I managed to keep in
touch with Yabo after I left LA. He did the screenplay for another movie, a
007-esque opus called Jaguar Lives!
in 1978-79. I never saw it, but he sent me his novelisation of the screenplay.
In the early part of
1981 I had a bit of money, and for some reason I still had plenty of credit on
my MasterCard, so I decided to make a sentimental journey out to LA from San
Antonio. I went in March. It’d been more than eight-and-a-half years since I’d
left. My next-door neighbours were glad to mind Naomi for a few days while I
was gone.
I rented a car at the
LA airport and drove directly to Echo Park, where I got a couple of burritos
from the Burrito King and a half-quart of beer from the deli next door, all of
which I consumed there in the little parking lot. Eventually I drove up to the
Hollywood Hills to see Yabo.
Yabo now owned a place of his own on a high
and leafy hillside looking down on the Hollywood Freeway going through Cahuenga
Pass. I’d arranged in advance to stay with him, but when I got there he wasn’t
home. I hung around for a while — went for a walk around the neighbourhood, and
so on — until he got there. We smoked some pot and yakked. Yabo had just
finished having a script of his shot into a feature with Sylvester Stallone,
Michael Caine, Max von Sydow, and Pele — a WWII/soccer epic called Victory. A very Yabo-ish title. He gave
me his novelisation of it, and I saw it much later on video.
We went into
Hollywood for dinner with an agent at some flashy Asian restaurant. They talked
real Hollywood stuff, mostly about business, but the other guy went on a bit
about famous actresses he knew who were lesbians. There went all my illusions.

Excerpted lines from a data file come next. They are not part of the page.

Definition perform1 {VD : Type} `{!ValuesDomain.Algebra VD} (op : GenOp VD)
    : M (Generator.Generator VD) unit :=
  match op with
  | OpEmit e => emit e
  | OpDerive types values args buildNode_ kind =>
      let! _ := Generator.derive types values args buildNode_ kind in ret tt
  end.

(** The operations in turn; as in the sources, a fault ends the run and what
    was recorded before it stays recorded. *)
Fixpoint perform {VD : Type} `{!ValuesDomain.Algebra VD} (ops : list (GenOp VD))
    : M (Generator.Generator VD) unit :=
  match ops with
  | [] => ret tt
  | op :: rest => let! _ := perform1 op in perform rest
  end.

(** The [emit*] operations whose entry is replayed without calling the prelude
    generator: all but the general case of [emitDefineProperty]. *)
Definition replaysPurely (e : Emit) : bool :=
  match e with
  | EmitDefineProperty _ _ desc => plainData desc
  | _ => true
  end.

(** A computation on a generator that keeps its realm well-formed, whether it
    returns or throws. *)
Definition keepsRealmWellFormed {VD A : Type} (m : M (Generator.Generator VD) A) : Prop :=
  forall g, wellFormed (Generator.realm g) -> wellFormed (Generator.realm (snd (m g))).


(** The identifiers [generateUid] names from counter value [c] on, [k] of
    them. *)
Definition mintedRun (c : N) (k : nat) : list t.Expr :=
  map (fun i => t.identifier (uid (c + N.of_nat i))) (seq 0 k).

(** What recording [entries] into a generator does to its prelude generator,
    seen before as [pv] and after as [pv']: the prelude and the memo table as
    they were, the identifiers the entries declare added to the derived
    identifiers in the order of the entries, and the counter not below where
    it was. As long as the counter does not pass [2^53] on the way, it has
    advanced by the number of these identifiers and they are named by its
    successive values. *)
Definition recorded (pv pv' : PGView) (entries : list Generator.BodyEntry) : Prop :=
  preludeOf pv' = preludeOf pv
  /\ memoisedRefsOf pv' = memoisedRefsOf pv
  /\ derivedIdsOf pv' = derivedIdsOf pv ++ declaredIds entries
  /\ uidCounterOf pv <= uidCounterOf pv'
  /\ (uidCounterOf pv + N.of_nat (length (declaredIds entries)) <= maxCounter ->
      uidCounterOf pv' = uidCounterOf pv + N.of_nat (length (declaredIds entries))
      /\ declaredIds entries
         = mintedRun (uidCounterOf pv) (length (declaredIds entries))).

(** ** What the entry of an [emit*] call holds *)

(** The statement the entry builds from the nodes of its dependencies, when
    building it does not go through the prelude generator. *)
Definition statementOf (e : Emit) (nodes : list t.Expr) : t.Stmt :=
  match e with
  | EmitGlobalDeclaration key _ =>
      t.variableDeclaration "var"
        [t.variableDeclarator (t.identifier key) (node_at nodes 0)]
  | EmitGlobalAssignment key _ =>
      t.expressionStatement
        (t.assignmentExpression "=" (t.identifier key) (node_at nodes 0))
  | EmitGlobalDelete key =>
      t.expressionStatement (t.unaryExpression "delete" (t.identifier key))
  | EmitPropertyAssignment _ key _ | EmitDefineProperty _ key _ =>
      t.expressionStatement
        (t.assignmentExpression "="
           (t.memberExpression (node_at nodes 0) (t.identifier key)) (node_at nodes 1))
  | EmitPropertyDelete _ key =>
      t.expressionStatement
        (t.unaryExpression "delete"
           (t.memberExpression (node_at nodes 0) (t.identifier key)))
  | EmitConsoleLog _ =>
      t.expressionStatement
        (t.callExpression
           (t.memberExpression (t.identifier "console") (t.identifier "log"))
           [node_at nodes 0])
  | EmitInvariant _ violationConditionFn =>
      Generator.invariantStatement (violationConditionFn nodes)
  end.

I paid more attention to the food than they seemed to.
The next evening,
after I’d spent the day hanging out with John Ware, Yabo and his girlfriend, a
former nun from Belgium, took me to a Hollywood Party. It was a good party.
Lots of Hollywood People were there. I wasn’t one of them. I was a cab driver
and an artists’ model and a small-time food and featurette writer from San
Antonio.
I flew home the next
day.
We kept in touch
loosely over the years until recently.
In his early
seventies he finished writing a new play, called Jews without Money, about the tough gangs he hung out with in the
40s. It received mixed reviews in the States, but was apparently well-received
in Britain.
Yabo died of cancer
on February 10, 2005, the same day as Arthur Miller. Yabo would have been
thrilled to have been married to Marilyn Monroe, himself, I’m sure. He was 73.